DO you mean definition or translation?

The "Theo" part is clear, right? The "tokos" part has, I think, two meanings, one limited and specific, the other (remember, we're dealing with the days before embryo transplants) more general.

In sheep-farming, and I think in obstetric medicine a hard birth is a dystocia. (dis TOE shia). That "toc" is the faithful remnant (little joke there) of "tokos". We also at this late time, forget the etymological kinship between "birth" and "to bear," as in "to carry." "Delivery" is being freed from (liv = lib + De = from) the burden one is carrying. We not in the KJV, "the time came that she should be delivered" while a "fem-lib acquiantance insists that she was NOT "delivered of," but "she delivered" her children. Etymological silliness (ideology of the blinding kind inevitably leads to silliness.)

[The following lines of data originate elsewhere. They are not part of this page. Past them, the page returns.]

(** A pattern that does not look around matches a range by its characters alone. *)
Lemma mt_agree t r i j : mt w t r i j → local r = true → ∀ t' i',
  (∀ n, i ≤ n < j → t' !! (i' + (n - i)) = t !! n) → mt w t' r i' (i' + (j - i)).
Proof.
  assert (∀ r i j, mt w t r i j → i ≤ j) as Hle by (intros; by eapply mt_bounds).
  induction 1 as [i|p i c Hc Hp|a b i k j Ha IHa Hb IHb|a b i j Ha IH|a b i j Hb IH|g mx r i
                 |g mn mx r i k j Hmx Ha IHa Hb IHb| | | |r i j Hr IH]; cbn; intros Hl t' i' Hag; try done.
  - rewrite Nat.sub_diag, Nat.add_0_r. constructor.
  - replace (i' + (S i - i)) with (S i') by lia. econstructor; [|done].
    rewrite <- Hc, <- (Hag i) by lia. f_equal. lia.
  - apply andb_true_iff in Hl as [Hl1 Hl2]. apply Hle in Ha as ?, Hb as ?.
    apply (mt_cat _ _ _ _ _ (i' + (k - i))); [apply IHa; [done|]; intros n Hn; apply Hag; lia|].
    replace (i' + (j - i)) with (i' + (k - i) + (j - k)) by lia.
    apply IHb; [done|]. intros n Hn. rewrite <- Hag by lia. f_equal. lia.
  - apply andb_true_iff in Hl as [Hl1 Hl2]. apply mt_alt_l. by apply IH.
  - apply andb_true_iff in Hl as [Hl1 Hl2]. apply mt_alt_r. by apply IH.
  - rewrite Nat.sub_diag, Nat.add_0_r. constructor.
  - apply Hle in Ha as ?, Hb as ?.
    apply (mt_step _ _ _ _ _ _ _ (i' + (k - i))); [done|apply IHa; [done|]; intros n Hn; apply Hag; lia|].
    replace (i' + (j - i)) with (i' + (k - i) + (j - k)) by lia.
    apply IHb; [done|]. intros n Hn. rewrite <- Hag by lia. f_equal. lia.
  - constructor. by apply IH.
Qed.

(** The characters a match may hold. *)
Fixpoint alphabet (r : re) (c : char) : bool :=
  match r with
  | Cls p => p c
  | Cat a b | Alt a b => alphabet a c || alphabet b c
  | Rep _ _ _ r | Grp r => alphabet r c
  | _ => false
  end.

Lemma mt_alphabet t r i j n : mt w t r i j → i ≤ n < j →
  ∃ c, t !! n = Some c ∧ alphabet r c = true.
Proof.
  assert (∀ r i j, mt w t r i j → i ≤ j) as Hle by (intros; by eapply mt_bounds).
  induction 1 as [i|p i c Hc Hp|a b i k j Ha IHa Hb IHb|a b i j Ha IH|a b i j Hb IH|g mx r i
                 |g mn mx r i k j Hmx Ha IHa Hb IHb| | | |r i j Hr IH]; cbn; intros Hn; try lia.
  - assert (n = i) as -> by lia. eauto.
  - destruct (decide (n < k)); [destruct IHa as (c & ? & Hc)|destruct IHb as (c & ? & Hc)]; try lia;
      exists c; by rewrite Hc, ?orb_true_r.
  - destruct IH as (c & ? & Hc); [lia|]. exists c. by rewrite Hc.
  - destruct IH as (c & ? & Hc); [lia|]. exists c. by rewrite Hc, orb_true_r.
  - destruct (decide (n < k)); [apply IHa|apply IHb]; lia.
  - auto.
Qed.

(** ** Texts without a match *)

Definition clean (r : re) (t : text) : Prop := ∀ a b, ¬ mt w t r a b.

(** A pattern of which every match is a range of characters. *)
Definition plain (r : re) : bool := local r && negb (nullable r).

Lemma clean_agree r t t' d : plain r = true → clean r t →
  (∀ n c, t' !! n = Some c → t !! (d + n) = Some c) → clean r t'.
Proof.
  unfold plain. rewrite andb_true_iff, negb_true_iff. intros [Hl Hn] Ht Hsub a b Hm.
  pose proof (mt_nonempty _ _ _ _ Hm Hn). pose proof (mt_inside _ _ _ _ Hm ltac:(lia)).
  apply (Ht (d + a) (d + a + (b - a))). apply (mt_agree t' r a b); [done..|].
  intros n Hn'. destruct (lookup_lt_is_Some_2 t' n ltac:(lia)) as [c Hc].
  rewrite Hc. replace (d + a + (n - a)) with (d + n) by lia. by apply Hsub.
Qed.

Lemma clean_app r x u y : plain r = true → clean r (x ++ u ++ y) → clean r u.
Proof.
  intros Hp Ht. apply (clean_agree r (x ++ u ++ y) u (length x)); [done..|].
  intros n c Hc. rewrite lookup_app_r by lia. replace (length x + n - length x) with n by lia.
  by apply lookup_app_l_Some.
Qed.

Lemma clean_take r n t : plain r = true → clean r t → clean r (take n t).
Proof. intros Hp Ht. apply (clean_app r [] _ (drop n t)); [done|]. by rewrite take_drop. Qed.

Lemma clean_nil r : plain r = true → clean r [].
Proof.
  unfold plain. rewrite andb_true_iff, negb_true_iff. intros [_ Hn] a b Hm.
  pose proof (mt_nonempty _ _ _ _ Hm Hn). pose proof (mt_inside _ _ _ _ Hm ltac:(lia)). cbn in *. lia.
Qed.

(** A character outside the alphabet separates. *)
Lemma clean_sep r x c y : plain r = true → alphabet r c = false → clean r x → clean r y →
  clean r (x ++ c :: y).
Proof.
  intros Hp Hc Hx Hy a b Hm. pose proof Hp as Hp'. unfold plain in Hp'.
  rewrite andb_true_iff, negb_true_iff in Hp'. destruct Hp' as [Hl Hn].
  pose proof (mt_nonempty _ _ _ _ Hm Hn). pose proof (mt_inside _ _ _ _ Hm ltac:(lia)) as Hb.
  rewrite length_app in Hb. cbn in Hb.
  destruct (decide (b ≤ length x)).
  { apply (Hx a (a + (b - a))). apply (mt_agree (x ++ c :: y) r a b); [done..|]. intros q Hq.
    rewrite lookup_app_l by lia. f_equal. lia. }
  destruct (decide (a ≤ length x)).
  { destruct (mt_alphabet _ _ _ _ (length x) Hm ltac:(lia)) as (c' & Hc' & Ha).
    rewrite lookup_app_r, Nat.sub_diag in Hc' by lia. injection Hc' as <-. congruence. }
  apply (Hy (a - S (length x)) (a - S (length x) + (b - a))).
  apply (mt_agree (x ++ c :: y) r a b); [done..|]. intros q Hq.
  rewrite lookup_app_r by lia. replace (q - length x) with (S (a - S (length x) + (q - a))) by lia. done.
Qed.

(** ** Masking

    [masked ok t t']: some ranges of [t] are replaced in [t'] by a bracketed marker. *)

Inductive masked (ok : text → Prop) : text → text → Prop :=
| masked_nil : masked ok [] []
| masked_keep c t t' : masked ok t t' → masked ok (c :: t) (c :: t')
| masked_mask v inner t t' :
    ok inner → masked ok t t' → masked ok (v ++ t) (91%N :: inner ++ 93%N :: t').

Lemma masked_refl ok t : masked ok t t.
Proof. induction t; by constructor. Qed.

Lemma masked_app ok a a' b b' : masked ok a a' → masked ok b b' → masked ok (a ++ b) (a' ++ b').
Proof.
  induction 1 as [|c t t' _ IH|v inner t t' Hok _ IH]; cbn; [done|intros ?; constructor; auto|].
  intros Hb. rewrite <- app_assoc, <- app_assoc. cbn. constructor; auto.
Qed.

Definition bracketed (ok : text → Prop) (t : text) : Prop := ∃ inner, t = 91%N :: inner ++ [93%N] ∧ ok inner.

Lemma masked_marker ok v marker : bracketed ok marker → masked ok v marker.
Proof. intros (inner & -> & Hok). rewrite <- (app_nil_r v). constructor; [done|constructor]. Qed.

(** What a masked text shows without brackets was there before. *)
Lemma masked_prefix ok t t' u y : masked ok t t' → t' = u ++ y → 91%N ∉ u → ∃ z, t = u ++ z.
Proof.
  intros Hm. revert u; induction Hm as [|c t t' _ IH|v inner t t' _ _ IH]; intros u Hu Hb.
  - symmetry in Hu. apply app_eq_nil in Hu as [-> _]. by exists [].
  - destruct u as [|c' u]; [by eexists|]. injection Hu as <- ->.
    destruct (IH u eq_refl) as [z ->]; [set_solver|]. by exists z.
  - destruct u as [|c' u]; [by eexists|]. injection Hu as <- _. set_solver.
Qed.

Definition unbracketed (r : re) : bool := plain r && negb (alphabet r 91%N) && negb (alphabet r 93%N).

Lemma unbracketed_spec r : unbracketed r = true →
  plain r = true ∧ alphabet r 91%N = false ∧ alphabet r 93%N = false.
Proof. unfold unbracketed. rewrite !andb_true_iff, !negb_true_iff. tauto. Qed.

Lemma clean_masked r ok t t' : unbracketed r = true → (∀ inner, ok inner → clean r inner) →
  masked ok t t' → clean r t → clean r t'.
Proof.
  intros (Hp & Ho & Hc)%unbracketed_spec Hok Hm.
  induction Hm as [|c t t' Hm IH|v inner t t' Hi _ IH]; intros Ht; [done| |].
  - assert (clean r t) as Hct.
    { apply (clean_app r [c] t []); [done|]. by rewrite app_nil_r. }
    intros a b Hmt. pose proof Hp as Hp'. unfold plain in Hp'.
    rewrite andb_true_iff, negb_true_iff in Hp'. destruct Hp' as [Hl Hn].
    pose proof (mt_nonempty _ _ _ _ Hmt Hn). pose proof (mt_inside _ _ _ _ Hmt ltac:(lia)) as Hb.
    destruct a as [|a].
    + destruct (masked_prefix ok (c :: t) (c :: t') (take b (c :: t')) (drop b (c :: t'))) as [z Hz].
      { by constructor. } { by rewrite take_drop. }
      { intros [n Hn']%list_elem_of_lookup. apply lookup_take_Some in Hn' as [Hn' Hlt].
        destruct (mt_alphabet _ _ _ _ n Hmt ltac:(lia)) as (d & Hd & Hal). congruence. }
      apply (Ht 0 (0 + (b - 0))). apply (mt_agree (c :: t') r 0 b); [done..|]. intros n Hn'.
      rewrite Hz. rewrite lookup_app_l by (rewrite length_take; lia).
      rewrite lookup_take_lt by lia. f_equal. lia.
    + apply (IH Hct a (a + (b - S a))). apply (mt_agree (c :: t') r (S a) b); [done..|].
      intros n Hn'. replace n with (S (a + (n - S a))) at 2 by lia. done.
  - apply (clean_sep r []); [done..|by apply clean_nil|]. apply clean_sep; [done..|by apply Hok|].
    apply IH. apply (clean_app r v t []); [done|]. by rewrite app_nil_r.
Qed.

(** *** Replacing the matches of a search *)

Lemma drop_slices (t : text) i s e : i ≤ s ≤ e → drop i t = slice t i s ++ slice t s e ++ drop e t.
Proof.
  intros [His Hse]. unfold slice. rewrite <- (take_drop (s - i) (drop i t)) at 1. f_equal.
  rewrite drop_drop. replace (i + (s - i)) with s by lia.
  rewrite <- (take_drop (e - s) (drop s t)) at 1. f_equal. rewrite drop_drop. f_equal. lia.
Qed.

Lemma splice_masked ok r t i f ms : scan w r t i ms →
  (∀ m, m ∈ ms → masked ok (matched t m) (f m)) → masked ok (drop i t) (splice t i f ms).
Proof.
  intros Hs. induction Hs as [i _|i m ms Hi Hlt _ _ _ _ IH]; intros Hf; cbn [splice].
  - apply masked_refl.
  - rewrite (drop_slices t i (m_start m) (m_end m)) by lia.
    apply masked_app; [apply masked_refl|]. apply masked_app; [apply Hf; by left|].
    apply IH. intros m' Hm'. apply Hf. by right.
Qed.

(** Every match of [q] has a match of [r] start inside it. *)
Definition covers (r q : re) : Prop := ∀ t a b, mt w t q a b → ∃ a' b', a ≤ a' < b ∧ mt w t r a' b'.

Lemma covers_refl r : nullable r = false → covers r r.
Proof. intros Hn t a b Hm. exists a, b. pose proof (mt_nonempty _ _ _ _ Hm Hn). split; [lia|done]. Qed.

Lemma slice_lookup (t : text) a b n c : slice t a b !! n = Some c → t !! (a + n) = Some c ∧ n < b - a.
Proof. unfold slice. intros [Hn Hlt]%lookup_take_Some. by rewrite lookup_drop in Hn. Qed.

Lemma splice_clean r q ok t i f ms : unbracketed q = true → covers r q → scan w r t i ms →
  (∀ inner, ok inner → clean q inner) → (∀ m, m ∈ ms → bracketed ok (f m)) →
  clean q (splice t i f ms).
Proof.
  intros (Hp & Ho & Hc)%unbracketed_spec Hcov Hs Hok.
  pose proof Hp as Hp'. unfold plain in Hp'. rewrite andb_true_iff, negb_true_iff in Hp'.
  destruct Hp' as [Hl Hn].
  assert (∀ i k t', (∀ n c, t' !! n = Some c → t !! (i + n) = Some c ∧ i + n < k) →
    (∀ a b, i ≤ a < k → ¬ mt w t r a b) → clean q t') as Hgap.
  { intros i' k t' Hsub Hno a b Hm.
    pose proof (mt_nonempty _ _ _ _ Hm Hn). pose proof (mt_inside _ _ _ _ Hm ltac:(lia)) as Hb.
    assert (mt w t q (i' + a) (i' + a + (b - a))) as Hm'.
    { apply (mt_agree t' q a b); [done..|]. intros n Hn'.
      destruct (lookup_lt_is_Some_2 t' n ltac:(lia)) as [c Hc'].
      rewrite Hc'. destruct (Hsub _ _ Hc') as [<- _]. f_equal. lia. }
    apply Hcov in Hm' as (a' & b' & Ha' & Hr). apply (Hno a' b'); [|done].
    destruct (lookup_lt_is_Some_2 t' (b - 1) ltac:(lia)) as [c Hc']. destruct (Hsub _ _ Hc'). lia. }
  induction Hs as [i Hno|i m ms Hi Hlt _ Hno _ _ IH]; intros Hf; cbn [splice].
  - apply (Hgap i (length t)); [|intros a b Ha; apply Hno; lia].
    intros n c Hc'. rewrite lookup_drop in Hc'. split; [done|]. by apply lookup_lt_Some in Hc'.
  - destruct (Hf m) as (inner & -> & Hi'); [by left|]. cbn.
    rewrite <- app_assoc. cbn. apply clean_sep; [done..| |].
    + apply (Hgap i (m_start m)); [|done]. intros n c [Hc' ?]%slice_lookup. split; [done|lia].
    + apply clean_sep; [done..|by apply Hok|]. apply IH. intros m' Hm'. apply Hf. by right.
Qed.

End facts.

Conjecture, from Greek verbs like ginomai, and other hints, I see (guess) the Mediterranean culture was more about process rather than about discontinuities and points. SO, anyway what I mean is while to us the "delivery" or birth" is a sort of discontinuity, I'm thinking the "way back" vibe is "tokos" as the fruition of a process. As an apple tree is an apple tree when it is in blossom just as much as when it is in fruit, so a mother is a mother at conception and at "delivery".

All this is to say theo tokos means, "God - birther," but it has a vibe of "birth" including everything, all the gestation, that led up to it.

7,863 posted on 02/01/2010 3:54:30 AM PST by Mad Dawg (Oh Mary, conceived without sin, pray for us who have recourse to thee.)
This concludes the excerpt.